Lemma up_bounds v z : 0 < z -> v <= up v z < v + z.
Proof. intros. unfold up. pose proof (Z.mod_pos_bound (- v) z). lia. Qed.
Lemma up_mod v z : 0 < z -> up v z mod z = 0.
Proof.
  intros. unfold up. pose proof (Z.div_mod (- v) z ltac:(lia)).
  replace (v + - v mod z) with ((- ((- v) / z)) * z) by lia. by apply Z.mod_mul; lia.
Qed.
Lemma up_id v z : 0 < z -> v mod z = 0 -> up v z = v.
Proof. intros Hz Hm. unfold up. rewrite Z.mod_opp_l_z by lia. lia. Qed.
Lemma up_add v w z : 0 < z -> v mod z = 0 -> up (v + w) z = v + up w z.
Proof.
  intros Hz Hm. unfold up. rewrite Z.opp_add_distr, Z.add_mod, Z.mod_opp_l_z, Z.add_0_l, Z.mod_mod by lia. lia.
Qed.
Lemma up_mono v w z : 0 < z -> v <= w -> up v z <= up w z.
Proof.
  intros Hz Hle. pose proof (up_bounds v z Hz). pose proof (up_bounds w z Hz).
  apply Z.le_ngt. intros Hlt.
  pose proof (up_mod v z Hz) as Hv. pose proof (up_mod w z Hz) as Hw.
  apply Z.mod_divide in Hv as [a Ha]; [|lia]. apply Z.mod_divide in Hw as [b Hb]; [|lia].
  rewrite Ha, Hb in *. assert (a - b - 1 < 0) by nia. nia.
Qed.
(** Rounding to a page first makes no difference. *)
Lemma up_unit v z : is_unit z -> up (up v z) CORE_MMU_PGDIR_SIZE = up v CORE_MMU_PGDIR_SIZE.
Proof.
  intros Hz. assert (Hz0 : 0 < z) by (destruct Hz as [->| ->]; done).
  set (D := CORE_MMU_PGDIR_SIZE). assert (0 < D) by done.
  apply Z.le_antisymm; [|apply up_mono; [done|apply up_bounds; done]].
  replace (up v D) with (up (up v D) D) by (apply up_id, up_mod; done).
  apply up_mono; [done|]. replace (up v D) with (up (up v D) z); [apply up_mono; [done|by apply up_bounds]|].
  apply up_id; [done|]. pose proof (up_mod v D ltac:(done)) as Hm.
  destruct Hz as [->| ->]; [|done]. unfold D in *.
  apply Z.mod_divide in Hm as [a Ha]; [|done]. rewrite Ha.
  change CORE_MMU_PGDIR_SIZE with (256 * SMALL_PAGE_SIZE). rewrite Z.mul_assoc. by apply Z.mod_mul.
Qed.

Definition down (v z : Z) : Z := v - v mod z.
Lemma down_bounds v z : 0 < z -> v - z < down v z <= v.
Proof. intros. unfold down. pose proof (Z.mod_pos_bound v z). lia. Qed.
Lemma down_mod v z : 0 < z -> down v z mod z = 0.
Proof.
  intros. unfold down. pose proof (Z.div_mod v z ltac:(lia)).
  replace (v - v mod z) with (v / z * z) by lia. by apply Z.mod_mul; lia.
Qed.
(** [down v z] is the greatest multiple of [z] up to [v]. *)
Lemma down_max v w z : 0 < z -> w mod z = 0 -> w <= v -> w <= down v z.
Proof.
  intros Hz Hw Hle. apply Z.mod_divide in Hw as [a ->]; [|lia].
  pose proof (down_mod v z Hz) as Hm. apply Z.mod_divide in Hm as [b Hb]; [|lia].
  pose proof (down_bounds v z Hz). rewrite Hb in *. assert (a - b - 1 < 0) by nia. nia.
Qed.
Lemma unit_pos z : is_unit z -> 0 < z.
Proof. by intros [->| ->]. Qed.
Lemma pgdir_unit v z : is_unit z -> v mod CORE_MMU_PGDIR_SIZE = 0 -> v mod z = 0.
Proof.
  intros [->| ->]; [|done]. intros [a ->]%Z.mod_divide; [|done].
  change CORE_MMU_PGDIR_SIZE with (256 * SMALL_PAGE_SIZE). rewrite Z.mul_assoc. by apply Z.mod_mul.
Qed.
Lemma down_unit v z : is_unit z -> down (down v z) CORE_MMU_PGDIR_SIZE = down v CORE_MMU_PGDIR_SIZE.
Proof.
  intros Hz. pose proof (unit_pos z Hz). set (D := CORE_MMU_PGDIR_SIZE). assert (0 < D) by done.
  apply Z.le_antisymm; apply down_max; try apply down_mod; try done.
  - pose proof (down_bounds (down v z) D). pose proof (down_bounds v z). lia.
  - apply down_max; [done|apply pgdir_unit; [done|by apply down_mod]|by apply down_bounds].
Qed.

(** ** The loops as pure functions *)

Abbreviation D := CORE_MMU_PGDIR_SIZE.
Definition attr_of (t : teecore_memtypes) : Z := default 0 (core_mmu_type_to_attr t).
Definition secure_of (m : tee_mmap_region) : bool := default false (map_is_secure m).

Fixpoint fold_map {A} (g : A -> tee_mmap_region -> A * tee_mmap_region) (x : A) (l : list tee_mmap_region)
  : A * list tee_mmap_region :=
  match l with
  | [] => (x, [])
  | m :: l' =>
      let '(x', m') := g x m in
      let '(x'', l'') := fold_map g x' l' in
      (x'', m' :: l'')
  end.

Exercise goal: When the line with "replace (up v D) with (up (up v D) D)" is reached in the data above, begin copying, and stop after the line with "destruct Hz as [->| ->]; [|done]."; copy each line exactly, both ends included.

Reply:
  replace (up v D) with (up (up v D) D) by (apply up_id, up_mod; done).
  apply up_mono; [done|]. replace (up v D) with (up (up v D) z); [apply up_mono; [done|by apply up_bounds]|].
  apply up_id; [done|]. pose proof (up_mod v D ltac:(done)) as Hm.
  destruct Hz as [->| ->]; [|done]. unfold D in *.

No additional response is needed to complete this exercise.